Approval for the CNGS project was signed by the CERN Council in December 1999, with civil engineering on the project starting the following September. Construction of the tunnels and service caverns was completed in mid-2004, with equipment installation completed in summer 2005 and commissioning being carried out throughout spring 2006. The first proton beam was sent to the target on 11 July 2006, with the CNGS facility being approved for physics operations on 18 August 2006. CNGS ceased operation in 2012. The tunnel was then repurposed for the AWAKE experiment, which became operational in 2016.

==Function==
A proton beam was taken from the SPS at 400 GeV and made to collide with a graphite target within the CNGS tunnel. The resulting particles, most importantly kaons and pions among many other particles, were then focused by magnetic lensing and travelled 1 km down the CNGS tunnel in a vacuum tube. These particles are naturally unstable, and within the tunnel decayed to particles including muons and muon neutrinos. All particles except neutrinos (protons, muons, pions, kaons...) stopped near the end of the tunnel. The neutrinos continued their flight unaffected, as they rarely interact with matter. The number of muons was measured at this point, which gave an indication of the beam's profile and intensity. This beam then passed 732 km through the crust of the Earth, and during flight some of the muon neutrinos converted into other neutrino types such as tau neutrinos. Once the beam arrived at Gran Sasso, the OPERA and ICARUS experiments were used to detect the neutrinos.

==Results==
The first candidates for neutrino oscillation to tau neutrinos were announced in May 2010 by the OPERA experiment. In total five tau neutrinos were observed, consistent with the expectations from the theory of neutrino oscillation.

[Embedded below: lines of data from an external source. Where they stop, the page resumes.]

Lemma BIT_MASK_bit nr j : 0 ≤ j < 64 → Z.testbit (BIT_MASK nr) j = (j =? nr mod 64).
Proof.
  intros Hj. unfold BIT_MASK, u64. change BITS_PER_LONG with 64. rewrite Z.mod_pow2_bits_low by lia.
  rewrite Z.shiftl_1_l, Z.pow2_bits_eqb by (apply Z.mod_pos_bound; lia). apply Z.eqb_sym.
Qed.
Lemma BIT_MASK_pow nr : BIT_MASK nr = 2 ^ (nr mod 64).
Proof.
  unfold BIT_MASK. change BITS_PER_LONG with 64. pose proof (Z.mod_pos_bound nr 64 ltac:(lia)).
  rewrite Z.shiftl_1_l, u64_small; [done|]. by apply pow2_u64_range in H as [??]; lia.
Qed.
Lemma is_u64_BIT_MASK nr : is_u64 (BIT_MASK nr).
Proof. apply u64_range. Qed.

Lemma lastmask_ones nr : lastmask nr = Z.ones (nr mod 64).
Proof.
  unfold lastmask. rewrite BIT_MASK_pow, Z.ones_equiv, <- Z.sub_1_r. pose proof (Z.mod_pos_bound nr 64 ltac:(lia)) as H.
  pose proof (pow2_u64_range _ H). by rewrite u64_small by lia.
Qed.
Lemma lastmask_bit nr j : 0 ≤ j → Z.testbit (lastmask nr) j = (j <? nr mod 64).
Proof.
  intros Hj. rewrite lastmask_ones. pose proof (Z.mod_pos_bound nr 64 ltac:(lia)).
  destruct (Z.ltb_spec j (nr mod 64)); [apply Z.ones_spec_low|apply Z.ones_spec_high]; lia.
Qed.
Lemma lastmask_nonneg nr : 0 ≤ lastmask nr.
Proof. apply u64_range. Qed.
Lemma lastmask_zero nr : lastmask nr = 0 ↔ nr mod 64 = 0.
Proof.
  rewrite lastmask_ones, Z.ones_equiv. pose proof (Z.mod_pos_bound nr 64 ltac:(lia)) as H. split.
  - intros E. destruct (decide (nr mod 64 = 0)); [done|]. pose proof (Z.pow_gt_1 2 (nr mod 64) ltac:(lia)). lia.
  - by intros ->.
Qed.

#[export] Hint Resolve is_u64_u64 is_u64_land is_u64_lor is_u64_lxor is_u64_word_not is_u64_BIT_MASK lastmask_nonneg : cint.

(** ** Membership *)

Definition mask_ok (mask : cpumask) : Prop := Forall is_u64 mask.
Definition has (mask : cpumask) (i : Z) : bool :=
  match mask !! Z.to_nat (i / 64) with Some w => Z.testbit w (i mod 64) | None => false end.

(** The mask has the bits of [nr] processors. *)
Definition covers (nr : Z) (mask : cpumask) : Prop := mask_ok mask ∧ 0 ≤ nr ≤ 64 * Z.of_nat (length mask).

Lemma word_spec mask i :
  mask_ok mask → 0 ≤ i < Z.of_nat (length mask) →
  ∃ w, word mask i = Ret w ∧ mask !! Z.to_nat i = Some w ∧ is_u64 w.
Proof.
  intros Hm Hi. unfold word. rewrite (proj2 (Z.ltb_ge i 0)) by lia.
  destruct (lookup_lt_is_Some_2 mask (Z.to_nat i)) as [w Hw]; [lia|]. exists w. rewrite Hw.
  split_and!; [done|done|]. exact (proj1 (Forall_lookup _ _) Hm _ _ Hw).
Qed.

Lemma has_word mask i w j :
  0 ≤ i → 0 ≤ j < 64 → mask !! Z.to_nat i = Some w → has mask (64 * i + j) = Z.testbit w j.
Proof.
  intros Hi Hj Hw. unfold has.
  replace ((64 * i + j) / 64) with i by (Z.div_mod_to_equations; lia).
  replace ((64 * i + j) mod 64) with j by (Z.div_mod_to_equations; lia). by rewrite Hw.
Qed.

Lemma cpu_split i : i = 64 * (i / 64) + i mod 64.
Proof. apply Z.div_mod. lia. Qed.

Lemma set_word_spec mask i v :
  0 ≤ i < Z.of_nat (length mask) → mask_ok mask → is_u64 v →
  ∃ mask', set_word mask i v = Ret mask' ∧ mask_ok mask' ∧ length mask' = length mask ∧
    mask' !! Z.to_nat i = Some v ∧ ∀ k, 0 ≤ k → k ≠ i → mask' !! Z.to_nat k = mask !! Z.to_nat k.
Proof.
  intros Hi Hm Hv. destruct (word_spec mask i Hm Hi) as (w & E & Hw & _). unfold set_word. rewrite E. cbn [bind].
  eexists. split; [done|]. split_and!.
  - by apply Forall_insert.
  - apply length_insert.
  - apply list_lookup_insert_eq. lia.
  - intros k Hk Hne. apply list_lookup_insert_ne. lia.
Qed.

(** ** Single bits *)

Lemma BIT_WORD_range nr mask cpu :
  covers nr mask → 0 ≤ cpu < nr → 0 ≤ BIT_WORD cpu < Z.of_nat (length mask).
Proof. intros [_ Hn] Hc. unfold BIT_WORD, BITS_PER_LONG. Z.div_mod_to_equations. lia. Qed.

On 22 September 2011, the OPERA collaboration garnered international attention when they released a preprint reporting the Faster-than-light neutrino anomaly, wherein neutrinos were measured to be travelling, on average, at faster-than-light speed. On 24 February 2012, the team said they had discovered two problems with their previous test, muddying the validity of the previous result. The preprint has been modified to account for these facts, and indeed the measurement of the neutrino speed, there reported, agrees with the velocity of the light.